• Assigned task
Below are entries. Pull out all lines containing "Some".

• Input material
____
(** X15: [operator>>=] on an array under Invariant A, whatever its spare
    bits hold, for a shift count that keeps the character moves inside the
    storage: the operation returns, the value becomes
    [value / 2 ^ shifts], the bit at index [i] below the length is the bit
    that was at index [i - shifts], false when [i < shifts], and the spare
    bits are zero afterwards. *)
Theorem shift_right_value (v : bit_array_c) (k : Z) :
  well_typed v -> InvariantA v -> uint k ->
  m_NumBits v <= k mod 8 \/ k / 8 <= vsize (m_Array v) ->
  exists v', op_shr v k = Some v' /\
             value v' = value v / 2 ^ k /\
             forall i, 0 <= i < 8 * vsize (m_Array v) ->
               get v' i = if (k <=? i) && (i <? m_NumBits v)
                          then get v (i - k) else Some false.
Proof.
  intros Ht HA Hk Hcond. pose proof Ht as [Hn Ha].
  destruct (op_shr_be_A v k Ht HA Hk Hcond) as (v' & E & En & Hu & Hs & Hbe).
  destruct (invA_spare v Ht HA) as (Hc & Hsz & Hs0 & Hp).
  unfold uint in Hn, Hk.
  pose proof (pow2_pos (m_NumBits v) ltac:(lia)). pose proof (pow2_pos (spare_count v) ltac:(lia)).
  pose proof (pow2_pos k ltac:(lia)).
  exists v'. split; [done|]. split.
  - rewrite !value_packed; [|done|lia|split; [unfold uint; lia | done] | lia].
    unfold packed_value. rewrite Hs, En, Hbe. fold (spare_count v).
    rewrite Z.div_mul by lia. rewrite !Z.div_div by lia. f_equal. lia.
  - intros i Hi. rewrite (get_be v') by (done || lia). rewrite Hs, Hbe.
    rewrite Z.mul_pow2_bits by lia.
    destruct (Z.ltb_spec i (m_NumBits v)) as [Hin | Hout].
    + rewrite Z.div_pow2_bits by (unfold spare_count; lia).
      rewrite Z.div_pow2_bits by (unfold spare_count; lia).
      destruct (Z.leb_spec k i) as [Hki | Hki]; simpl.
      * rewrite get_be by (done || lia). do 2 f_equal. lia.
      * f_equal. pose proof (be_value_bound _ Ha) as Hb.
        rewrite pow256 in Hb by lia.
        rewrite <- (Z.mod_small (be_value (m_Array v)) (2 ^ (8 * vsize (m_Array v)))) by lia.
        apply Z.mod_pow2_bits_high. lia.
    + rewrite andb_false_r. f_equal. apply Z.testbit_neg_r. unfold spare_count. lia.
Qed.

Lemma shift_right_value_witness :
  exists v', op_shr (fromBuffer [165; 90; 175] 20) 11 = Some v' /\
             value v' = value (fromBuffer [165; 90; 175] 20) / 2 ^ 11 /\
             forall i, 0 <= i < 8 * vsize (m_Array (fromBuffer [165; 90; 175] 20)) ->
               get v' i = if (11 <=? i) && (i <? m_NumBits (fromBuffer [165; 90; 175] 20))
                          then get (fromBuffer [165; 90; 175] 20) (i - 11)
                          else Some false.
Proof.
  apply shift_right_value.
  - split; [vm_compute; split; [discriminate | reflexivity]|].
    repeat constructor; vm_compute; discriminate.
  - reflexivity.
  - vm_compute. split; [discriminate | reflexivity].
  - right. vm_compute. discriminate.
Defined.

(** ** Shifts one after the other *)

Lemma same_storage v w :
  m_NumBits v = m_NumBits w -> Forall uchar (m_Array v) -> Forall uchar (m_Array w) ->
  vsize (m_Array v) = vsize (m_Array w) ->
  be_value (m_Array v) = be_value (m_Array w) -> v = w.
Proof.
  intros Hn Hv Hw Hs Hbe. destruct v as [n a], w as [m b]. simpl in *.
  subst. f_equal. by apply be_value_inj.
Qed.

Lemma shl_value_wf v k :
  well_formed v -> uint k ->
  m_NumBits v <= k mod 8 \/ k / 8 <= vsize (m_Array v) ->
  exists v', op_shl v k = Some v' /\ well_formed v' /\ m_NumBits v' = m_NumBits v /\
             vsize (m_Array v') = vsize (m_Array v) /\
             value v' = (value v * 2 ^ k) mod 2 ^ m_NumBits v.
Proof.
  intros Hwf Hk Hcond. pose proof Hwf as (Ht & HA & HB). pose proof Ht as [Hn Ha].
  destruct (op_shl_be_wf v k Hwf Hk Hcond) as (v' & E & En & Hu & Hs & Hbe).
  destruct (shl_keeps v k Hwf Hk Hcond) as (v'' & E' & _ & Hwf').
  rewrite E in E'. injection E' as <-.
  destruct (invA_spare v Ht HA) as (Hc & Hsz & Hs0 & Hp).
  destruct (well_formed_value v Hwf) as (Hval & Hm & _).
  unfold uint in Hn, Hk.
  pose proof (pow2_pos (m_NumBits v) ltac:(lia)). pose proof (pow2_pos (spare_count v) ltac:(lia)).
  pose proof (Z.div_mod (be_value (m_Array v)) (2 ^ spare_count v) ltac:(lia)) as Hd.
  rewrite Hm, Z.add_0_r, <- Hval in Hd.
  exists v'. do 4 (split; [done|]).
  rewrite value_packed; [|split; [unfold uint; lia | done] | lia].
  unfold packed_value. rewrite Hs, En, Hbe, Hp. fold (spare_count v).
  rewrite Hd.
  replace (2 ^ spare_count v * value v * 2 ^ k)
    with (value v * 2 ^ k * 2 ^ spare_count v) by ring.
  rewrite Z.mul_mod_distr_r by lia. apply Z.div_mul. lia.
Qed.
____
• Answer to the exercise
  exists v', op_shr v k = Some v' /\
                          then get v (i - k) else Some false.
  exists v', op_shr (fromBuffer [165; 90; 175] 20) 11 = Some v' /\
                          else Some false.
  exists v', op_shl v k = Some v' /\ well_formed v' /\ m_NumBits v' = m_NumBits v /\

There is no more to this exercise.